RECORDS TO PROCESS:
▶

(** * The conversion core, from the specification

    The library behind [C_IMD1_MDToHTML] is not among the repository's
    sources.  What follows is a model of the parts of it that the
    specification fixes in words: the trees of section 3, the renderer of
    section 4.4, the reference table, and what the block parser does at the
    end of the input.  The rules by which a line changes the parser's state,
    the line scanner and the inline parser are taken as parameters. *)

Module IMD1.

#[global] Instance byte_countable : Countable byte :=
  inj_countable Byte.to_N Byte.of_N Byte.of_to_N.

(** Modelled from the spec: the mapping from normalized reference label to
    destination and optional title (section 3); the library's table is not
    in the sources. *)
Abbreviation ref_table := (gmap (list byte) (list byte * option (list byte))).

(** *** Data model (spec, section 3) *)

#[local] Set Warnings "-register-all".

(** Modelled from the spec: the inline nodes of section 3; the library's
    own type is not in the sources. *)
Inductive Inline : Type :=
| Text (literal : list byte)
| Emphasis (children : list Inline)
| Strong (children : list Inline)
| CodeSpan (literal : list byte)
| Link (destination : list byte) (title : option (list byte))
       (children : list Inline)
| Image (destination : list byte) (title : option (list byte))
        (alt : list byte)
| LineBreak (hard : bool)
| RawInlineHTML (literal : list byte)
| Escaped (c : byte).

◀
▶

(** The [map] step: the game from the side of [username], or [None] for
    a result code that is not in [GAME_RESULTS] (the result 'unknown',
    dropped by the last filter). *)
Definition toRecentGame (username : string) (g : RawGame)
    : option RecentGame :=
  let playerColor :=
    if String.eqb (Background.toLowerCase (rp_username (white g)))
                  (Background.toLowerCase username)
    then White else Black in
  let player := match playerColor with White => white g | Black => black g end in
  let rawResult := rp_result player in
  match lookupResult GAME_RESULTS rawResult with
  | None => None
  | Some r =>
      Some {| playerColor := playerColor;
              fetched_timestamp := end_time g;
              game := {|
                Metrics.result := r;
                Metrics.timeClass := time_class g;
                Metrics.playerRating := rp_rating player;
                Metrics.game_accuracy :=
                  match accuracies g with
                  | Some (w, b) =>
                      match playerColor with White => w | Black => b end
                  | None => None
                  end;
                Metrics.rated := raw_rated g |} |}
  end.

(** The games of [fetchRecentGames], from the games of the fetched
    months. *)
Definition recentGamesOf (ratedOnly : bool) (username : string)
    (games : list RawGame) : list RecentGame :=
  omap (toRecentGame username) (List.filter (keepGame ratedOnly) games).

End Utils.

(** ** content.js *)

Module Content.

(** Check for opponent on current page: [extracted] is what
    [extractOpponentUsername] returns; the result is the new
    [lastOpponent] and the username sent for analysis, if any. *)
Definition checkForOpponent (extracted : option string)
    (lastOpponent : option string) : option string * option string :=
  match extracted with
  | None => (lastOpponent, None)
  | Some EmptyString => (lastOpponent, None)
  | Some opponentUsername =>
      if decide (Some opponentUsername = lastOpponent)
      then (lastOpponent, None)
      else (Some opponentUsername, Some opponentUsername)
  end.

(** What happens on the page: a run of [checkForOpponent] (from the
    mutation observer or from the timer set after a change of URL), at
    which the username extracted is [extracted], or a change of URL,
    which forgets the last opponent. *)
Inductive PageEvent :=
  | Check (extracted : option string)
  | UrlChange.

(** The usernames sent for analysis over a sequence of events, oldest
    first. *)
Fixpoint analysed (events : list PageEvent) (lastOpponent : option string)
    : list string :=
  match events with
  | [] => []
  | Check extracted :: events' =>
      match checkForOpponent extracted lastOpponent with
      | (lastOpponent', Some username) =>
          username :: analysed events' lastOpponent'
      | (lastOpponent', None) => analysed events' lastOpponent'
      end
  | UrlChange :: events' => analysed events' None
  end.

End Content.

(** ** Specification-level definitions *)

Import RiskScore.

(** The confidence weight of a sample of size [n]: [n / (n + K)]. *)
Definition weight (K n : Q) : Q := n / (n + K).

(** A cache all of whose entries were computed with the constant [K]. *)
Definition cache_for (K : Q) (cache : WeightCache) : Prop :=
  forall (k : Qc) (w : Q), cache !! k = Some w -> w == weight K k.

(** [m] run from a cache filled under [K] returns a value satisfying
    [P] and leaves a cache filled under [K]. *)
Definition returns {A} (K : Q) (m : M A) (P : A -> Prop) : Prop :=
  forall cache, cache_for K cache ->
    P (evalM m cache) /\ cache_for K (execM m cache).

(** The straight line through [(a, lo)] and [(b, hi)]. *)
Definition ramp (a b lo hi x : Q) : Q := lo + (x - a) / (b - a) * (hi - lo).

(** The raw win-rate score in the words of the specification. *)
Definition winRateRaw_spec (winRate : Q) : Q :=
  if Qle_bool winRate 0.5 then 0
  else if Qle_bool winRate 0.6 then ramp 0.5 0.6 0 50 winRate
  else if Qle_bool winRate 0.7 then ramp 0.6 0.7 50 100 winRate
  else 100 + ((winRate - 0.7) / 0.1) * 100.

◀
▶

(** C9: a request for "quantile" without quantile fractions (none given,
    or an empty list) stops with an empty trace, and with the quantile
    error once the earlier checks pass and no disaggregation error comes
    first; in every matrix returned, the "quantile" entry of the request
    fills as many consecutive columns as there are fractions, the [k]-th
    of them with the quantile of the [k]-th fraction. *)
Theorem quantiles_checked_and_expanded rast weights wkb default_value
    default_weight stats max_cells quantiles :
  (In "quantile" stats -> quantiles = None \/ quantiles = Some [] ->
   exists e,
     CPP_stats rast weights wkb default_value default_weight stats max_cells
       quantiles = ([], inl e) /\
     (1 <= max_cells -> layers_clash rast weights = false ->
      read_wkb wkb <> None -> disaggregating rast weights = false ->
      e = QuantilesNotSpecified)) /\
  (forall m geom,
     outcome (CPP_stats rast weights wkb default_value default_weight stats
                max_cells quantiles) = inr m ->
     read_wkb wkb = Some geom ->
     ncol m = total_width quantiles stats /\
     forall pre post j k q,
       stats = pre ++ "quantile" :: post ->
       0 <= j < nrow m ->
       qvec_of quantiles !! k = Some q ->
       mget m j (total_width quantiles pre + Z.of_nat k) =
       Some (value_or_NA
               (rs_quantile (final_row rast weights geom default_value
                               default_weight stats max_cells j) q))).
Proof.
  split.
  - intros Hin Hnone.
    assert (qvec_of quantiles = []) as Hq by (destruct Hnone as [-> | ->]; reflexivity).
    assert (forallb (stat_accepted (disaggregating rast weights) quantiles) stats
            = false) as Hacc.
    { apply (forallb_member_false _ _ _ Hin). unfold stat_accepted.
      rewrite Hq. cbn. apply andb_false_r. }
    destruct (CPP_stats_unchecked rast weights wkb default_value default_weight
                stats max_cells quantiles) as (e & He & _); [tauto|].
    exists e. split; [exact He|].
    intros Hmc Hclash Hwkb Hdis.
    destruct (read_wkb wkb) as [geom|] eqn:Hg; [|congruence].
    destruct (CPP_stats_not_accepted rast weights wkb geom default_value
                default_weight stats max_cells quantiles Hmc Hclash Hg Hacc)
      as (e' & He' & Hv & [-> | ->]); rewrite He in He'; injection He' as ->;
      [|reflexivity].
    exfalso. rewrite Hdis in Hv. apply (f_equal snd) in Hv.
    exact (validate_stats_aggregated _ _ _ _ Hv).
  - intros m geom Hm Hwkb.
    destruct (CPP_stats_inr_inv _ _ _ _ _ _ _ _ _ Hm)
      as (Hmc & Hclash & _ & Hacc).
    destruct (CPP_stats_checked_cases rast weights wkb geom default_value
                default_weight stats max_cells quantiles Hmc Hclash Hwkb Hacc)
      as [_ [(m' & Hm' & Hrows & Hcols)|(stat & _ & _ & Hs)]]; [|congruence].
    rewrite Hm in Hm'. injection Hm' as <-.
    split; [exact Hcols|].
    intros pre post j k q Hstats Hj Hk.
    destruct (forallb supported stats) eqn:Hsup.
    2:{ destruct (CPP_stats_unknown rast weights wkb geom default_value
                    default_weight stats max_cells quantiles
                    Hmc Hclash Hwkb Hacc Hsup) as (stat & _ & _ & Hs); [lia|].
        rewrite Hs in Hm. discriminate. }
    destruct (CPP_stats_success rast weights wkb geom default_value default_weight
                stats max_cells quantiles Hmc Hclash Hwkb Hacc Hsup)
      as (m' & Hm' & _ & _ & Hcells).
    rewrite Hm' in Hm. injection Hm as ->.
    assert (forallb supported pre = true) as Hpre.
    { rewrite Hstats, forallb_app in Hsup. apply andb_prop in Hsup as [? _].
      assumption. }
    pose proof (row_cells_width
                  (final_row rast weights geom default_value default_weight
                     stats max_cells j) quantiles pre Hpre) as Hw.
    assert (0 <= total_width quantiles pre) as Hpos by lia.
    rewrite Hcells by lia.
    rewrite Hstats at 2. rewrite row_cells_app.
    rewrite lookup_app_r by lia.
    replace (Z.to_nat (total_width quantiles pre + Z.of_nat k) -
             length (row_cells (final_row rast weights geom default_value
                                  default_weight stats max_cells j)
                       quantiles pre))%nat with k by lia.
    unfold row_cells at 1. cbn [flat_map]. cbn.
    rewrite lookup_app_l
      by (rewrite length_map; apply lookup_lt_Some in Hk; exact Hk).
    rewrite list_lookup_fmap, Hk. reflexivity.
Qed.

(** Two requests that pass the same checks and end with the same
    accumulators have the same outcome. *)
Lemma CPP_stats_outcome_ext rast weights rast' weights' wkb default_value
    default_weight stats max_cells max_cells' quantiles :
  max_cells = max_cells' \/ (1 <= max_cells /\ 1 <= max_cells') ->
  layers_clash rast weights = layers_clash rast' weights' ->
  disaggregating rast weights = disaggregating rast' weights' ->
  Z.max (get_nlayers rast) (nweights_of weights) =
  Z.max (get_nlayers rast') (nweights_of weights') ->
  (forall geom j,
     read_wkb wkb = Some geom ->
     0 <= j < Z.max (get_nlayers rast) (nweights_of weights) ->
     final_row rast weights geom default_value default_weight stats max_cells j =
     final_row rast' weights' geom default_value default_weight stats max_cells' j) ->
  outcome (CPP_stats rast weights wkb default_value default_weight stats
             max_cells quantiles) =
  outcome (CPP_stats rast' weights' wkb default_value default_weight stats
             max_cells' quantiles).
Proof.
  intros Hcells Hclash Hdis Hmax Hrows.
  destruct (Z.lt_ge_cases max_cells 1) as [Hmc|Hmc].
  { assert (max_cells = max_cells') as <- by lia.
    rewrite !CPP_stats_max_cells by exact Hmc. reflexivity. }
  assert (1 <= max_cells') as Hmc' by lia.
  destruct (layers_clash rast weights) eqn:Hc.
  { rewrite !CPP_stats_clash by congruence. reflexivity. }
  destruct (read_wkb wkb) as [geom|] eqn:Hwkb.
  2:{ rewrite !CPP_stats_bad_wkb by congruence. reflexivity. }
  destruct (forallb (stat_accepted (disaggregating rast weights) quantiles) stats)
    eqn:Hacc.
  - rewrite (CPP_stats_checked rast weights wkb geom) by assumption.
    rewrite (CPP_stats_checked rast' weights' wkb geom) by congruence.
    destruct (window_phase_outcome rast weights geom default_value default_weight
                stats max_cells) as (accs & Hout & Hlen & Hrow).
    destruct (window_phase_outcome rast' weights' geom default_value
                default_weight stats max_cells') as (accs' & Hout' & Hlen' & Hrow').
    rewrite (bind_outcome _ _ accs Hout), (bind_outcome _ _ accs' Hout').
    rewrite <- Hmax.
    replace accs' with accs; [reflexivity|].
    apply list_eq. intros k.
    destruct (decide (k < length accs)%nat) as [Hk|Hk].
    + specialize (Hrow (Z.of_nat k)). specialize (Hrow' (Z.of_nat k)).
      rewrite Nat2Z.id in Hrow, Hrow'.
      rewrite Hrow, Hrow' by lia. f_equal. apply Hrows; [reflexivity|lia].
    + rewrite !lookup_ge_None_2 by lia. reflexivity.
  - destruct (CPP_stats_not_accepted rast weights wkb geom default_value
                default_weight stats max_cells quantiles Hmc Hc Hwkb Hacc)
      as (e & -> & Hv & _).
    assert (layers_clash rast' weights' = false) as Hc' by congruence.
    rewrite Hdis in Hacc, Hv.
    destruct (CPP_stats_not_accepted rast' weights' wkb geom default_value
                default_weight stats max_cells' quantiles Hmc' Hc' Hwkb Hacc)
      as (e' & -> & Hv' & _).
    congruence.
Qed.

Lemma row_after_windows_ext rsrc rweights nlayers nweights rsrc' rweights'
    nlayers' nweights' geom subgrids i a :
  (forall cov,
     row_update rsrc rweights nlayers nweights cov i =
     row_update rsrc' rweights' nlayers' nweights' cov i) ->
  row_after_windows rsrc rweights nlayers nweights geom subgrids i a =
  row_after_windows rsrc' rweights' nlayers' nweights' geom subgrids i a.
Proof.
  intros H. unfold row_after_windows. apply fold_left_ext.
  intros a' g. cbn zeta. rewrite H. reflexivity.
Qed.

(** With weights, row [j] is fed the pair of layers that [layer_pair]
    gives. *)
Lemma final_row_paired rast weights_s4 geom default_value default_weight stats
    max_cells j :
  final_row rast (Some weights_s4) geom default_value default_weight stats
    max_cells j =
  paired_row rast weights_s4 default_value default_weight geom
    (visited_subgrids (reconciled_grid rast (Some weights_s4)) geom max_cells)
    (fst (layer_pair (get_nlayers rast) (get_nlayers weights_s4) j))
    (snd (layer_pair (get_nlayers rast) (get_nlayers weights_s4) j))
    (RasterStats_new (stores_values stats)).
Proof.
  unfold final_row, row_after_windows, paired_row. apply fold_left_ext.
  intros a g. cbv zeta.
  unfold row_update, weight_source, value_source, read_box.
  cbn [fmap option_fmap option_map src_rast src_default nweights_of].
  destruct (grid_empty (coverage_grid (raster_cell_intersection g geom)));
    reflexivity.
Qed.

◀

Restate word for word the entries above, starting at the line with "(** * The conversion" and ending at the line with "inj_countable Byte.to_N Byte.of_N", inclusive, and no others.

OUTPUT FOR THIS EXERCISE:
(** * The conversion core, from the specification

    The library behind [C_IMD1_MDToHTML] is not among the repository's
    sources.  What follows is a model of the parts of it that the
    specification fixes in words: the trees of section 3, the renderer of
    section 4.4, the reference table, and what the block parser does at the
    end of the input.  The rules by which a line changes the parser's state,
    the line scanner and the inline parser are taken as parameters. *)

Module IMD1.

#[global] Instance byte_countable : Countable byte :=
  inj_countable Byte.to_N Byte.of_N Byte.of_to_N.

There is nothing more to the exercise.